1. The purpose of the present work was to examine certain membrane transport mechanisms likely to carry zinc across the brush‐border membrane of pig small intestine, isolated in a vesicular form. 2. In initial velocity conditions, saturation kinetics revealed a great effect of pH on zinc transport: optimal conditions were observed with an intravesicular pH of around 6.6 with or without a H+ gradient; however, this did not allow us to conclude the existence of a neutral exchange between Zn2+ and H+ ions. 3. By measuring 36Cl uptakes, the presence of the Cl(‐)‐HCO3‐ or Cl(‐)‐OH‐antiporter with typical 4,4'‐diisothiocyanatostilbene‐2,2'‐disulphonic acid (DIDS) sensitivity was detected in vesicles; zinc did not alter this anionic exchange activity.
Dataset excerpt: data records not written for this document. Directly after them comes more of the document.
(** * GalaxyCanvas: particle lifecycle, gesture smoothing and status machine

  A shallow embedding of [src/components/GalaxyCanvas.tsx].

  Numbers.  The GLSL [float]s of the vertex shader and the JavaScript
  numbers of the component are modelled by the real numbers [R]: the
  arithmetic is the one written in the source, without rounding, NaN or
  infinities.  The statements below are therefore statements about the
  formulas of the program, evaluated exactly.

  Layout.
  - [Glsl]      the shader built-ins used by the vertex shader;
  - [Shader]    the body of [vertexShader]'s [main];
  - [Field]     the particle part of [initScene];
  - [Canvas]    the closure state of the component, [startVision],
                [predictWebcam], [animate] and the event loop that
                calls them. *)

From Stdlib Require Import Reals Lra Lia ZArith List String Bool.
Import ListNotations.

#[local] Open Scope R_scope.

(* ------------------------------------------------------------------ *)
(** ** GLSL built-ins *)

Module Glsl.

(** [floor(x)]: the largest integer not above [x], as a float. *)
Definition floor (x : R) : R := IZR (Zfloor x).

(** [mod(x, y) = x - y * floor(x / y)] (GLSL ES 1.00, section 8.3). *)
Definition glsl_mod (x y : R) : R := x - y * floor (x / y).

(** [clamp(x, lo, hi) = min(max(x, lo), hi)]. *)
Definition clamp (x lo hi : R) : R := Rmin (Rmax x lo) hi.

(** [smoothstep(edge0, edge1, x)]: Hermite interpolation of the clamped
    ratio. *)
Definition smoothstep (edge0 edge1 x : R) : R :=
  let t := clamp ((x - edge0) / (edge1 - edge0)) 0 1 in
  t * t * (3 - 2 * t).

End Glsl.

(* ------------------------------------------------------------------ *)
(** ** The vertex shader *)

Module Shader.
Import Glsl.

Definition vec3 : Type := (R * R * R)%type.

(** [float maxRadius = 6.0;] *)
Definition maxRadius : R := 6.

(** [float t = uTime * aSpeed * 0.8 + aOffset;] *)
Definition t (uTime aSpeed aOffset : R) : R := uTime * aSpeed * 0.8 + aOffset.

(** [float r = mod(t, maxRadius);] *)
Definition r (uTime aSpeed aOffset : R) : R :=
  glsl_mod (t uTime aSpeed aOffset) maxRadius.

(** [float twistStrength = 2.0; float angle = dist * twistStrength * 0.2;] *)
Definition twistStrength : R := 2.
Definition angle (dist : R) : R := dist * twistStrength * 0.2.

(** [vec3 pos = aDirection * dist; pos.xz = rot * pos.xz;
    pos.y += sin(uTime * 2.0 + aOffset) * 0.1;]
    with [mat2 rot = mat2(c, -s, s, c)] given by columns [(c, -s)] and
    [(s, c)]. *)
Definition pos (uTime aOffset : R) (aDirection : vec3) (dist : R) : vec3 :=
  let '(dx, dy, dz) := aDirection in
  let c := cos (angle dist) in
  let s := sin (angle dist) in
  let px := dx * dist in
  let py := dy * dist in
  let pz := dz * dist in
  (c * px + s * pz,
   py + sin (uTime * 2 + aOffset) * 0.1,
   - s * px + c * pz).

(** [float growth = smoothstep(0.0, 1.0, dist);] *)
Definition growth (dist : R) : R := smoothstep 0 1 dist.

(** [float normalizedR = r / maxRadius;] *)
Definition normalizedR (r : R) : R := r / maxRadius.

(** [float fadeIn = smoothstep(0.0, 0.1, normalizedR);] *)
Definition fadeIn (r : R) : R := smoothstep 0 0.1 (normalizedR r).

(** [float fadeOut = 1.0 - smoothstep(0.7, 1.0, normalizedR);] *)
Definition fadeOut (r : R) : R := 1 - smoothstep 0.7 1 (normalizedR r).

(** [vAlpha = fadeIn * fadeOut;] *)
Definition vAlpha (r : R) : R := fadeIn r * fadeOut r.

(** What [main] hands on for one particle, before the camera matrices
    are applied: the local position, the growth factor of the point size
    and the opacity. *)
Record vertex := mkVertex {
  v_pos : vec3;
  v_growth : R;
  v_alpha : R
}.

Definition main (uTime aOffset aSpeed : R) (aDirection : vec3) : vertex :=
  let rr := r uTime aSpeed aOffset in
  let dist := rr in
  {| v_pos := pos uTime aOffset aDirection dist;
     v_growth := growth dist;
     v_alpha := vAlpha rr |}.

End Shader.

(* ------------------------------------------------------------------ *)
(** ** Particle groups of [initScene] *)

Module Field.

#[local] Open Scope string_scope.

(** [const totalParticles = 1400;] *)
Definition totalParticles : R := 1400.

Definition fonts : list string :=
  [ "Ma Shan Zheng"; "ZCOOL XiaoWei"; "Long Cang"; "Zhi Mang Xing";
    "Liu Jian Mao Cao"; "Noto Serif SC" ].

Record item := mkItem { type : string; value : string; color : string }.

(** The mixed content array: the letters of the name and the shapes. *)
Definition items : list item :=
  [ mkItem "text" "H" "#FFD700"; mkItem "text" "u" "#FFD700";
    mkItem "text" "a" "#FFD700"; mkItem "text" "n" "#FFD700";
    mkItem "text" "g" "#FFD700";
    mkItem "text" "X" "#FF69B4"; mkItem "text" "i" "#FF69B4";
    mkItem "text" "n" "#FF69B4";
    mkItem "text" "Y" "#00FFFF"; mkItem "text" "i" "#00FFFF";
    mkItem "text" "n" "#00FFFF"; mkItem "text" "g" "#00FFFF";
    mkItem "shape" "star" "#FF8C00"; mkItem "shape" "heart" "#FF0055";
    mkItem "shape" "circle" "#FFFFFF"; mkItem "shape" "diamond" "#9D00FF";
    mkItem "shape" "star" "#32CD32"; mkItem "shape" "circle" "#00BFFF" ].

(** The three arrays filled by the inner loop.  [directions] is flat:
    three numbers per particle. *)
Record buffers := mkBuffers {
  directions : list R;
  offsets : list R;
  speeds : list R
}.

Definition empty : buffers := mkBuffers [] [] [].

(** [Math.random()] is an oracle: call number [k] returns [rnd k]. *)
Definition random := nat -> R.

(** [for (let i = 0; i < count; i++) { ... }] with a real [count]; [k]
    counts the calls of [Math.random()] made so far.  [None] when the
    fuel is used up before the test fails. *)
Fixpoint forLoop (fuel : nat) (rnd : random) (count : R)
    (i k : nat) (b : buffers) : option (buffers * nat) :=
  match fuel with
  | O => None
  | S fuel' =>
      if Rlt_dec (INR i) count then
        let u := rnd k in
        let v := rnd (k + 1)%nat in
        let theta := 2 * PI * u in
        let phi := acos (2 * v - 1) in
        let x := sin phi * cos theta in
        let y := sin phi * sin theta in
        let z := cos phi in
        let b' :=
          {| directions := directions b ++ [x; y; z];
             offsets := offsets b ++ [rnd (k + 2)%nat * 6];
             speeds := speeds b ++ [0.3 + rnd (k + 3)%nat * 0.4] |} in
        forLoop fuel' rnd count (S i) (k + 4)%nat b'
      else Some (b, k)
  end.

(** One particle system: the item, the font drawn for a text item and the
    attribute arrays of its geometry. *)
Record group := mkGroup {
  g_index : nat;
  g_item : item;
  g_font : option string;
  g_buffers : buffers
}.

(** The body of [items.forEach((item, index) => ...)]. *)
Definition forEachBody (fuel : nat) (rnd : random) (all : list item)
    (it : item) (index k : nat) : option (group * nat) :=
  let count := totalParticles / INR (List.length all) in
  match forLoop fuel rnd count 0 k empty with
  | None => None
  | Some (b, k1) =>
      if String.eqb (type it) "text" then
        let randomFont :=
          nth_error fonts
            (Z.to_nat (Zfloor (rnd k1 * INR (List.length fonts)))) in
        Some (mkGroup index it randomFont b, S k1)
      else Some (mkGroup index it None b, k1)
  end.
A 65Zn time course, performed in conditions identical with those for 36Cl uptake, was DIDS insensitive and was greatly inhibited by an outward OH‐ gradient. This could argue against a transport of zinc as a complex with Cl‐ and HCO3‐ through the anion antiporter. 4. When external Cl‐ and HCO3‐ were replaced by SCN‐, able to form a Zn(SCN)4(2‐) complex, we observed a stimulating effect of outward HCO3‐ gradients on 65Zn uptake but neither DIDS nor diphenylamine‐2‐carboxylate (DPC) inhibited the transport in these conditions. This suggested that the intestinal anion antiporter was not a major route for zinc reabsorption. 5. The tripeptide Gly‐Gly‐His at low concentrations stimulated 65Zn uptake, then inhibited it in a dose‐dependent manner either in the presence of an inward H+ gradient or in the presence of a membrane potential ‘negative inside’ or in both situations. These conditions are necessary for the active transport of the peptide and this strongly suggests that zinc can be transported as a [Gly‐Gly‐His‐Zn] complex, utilizing the peptide carrier system.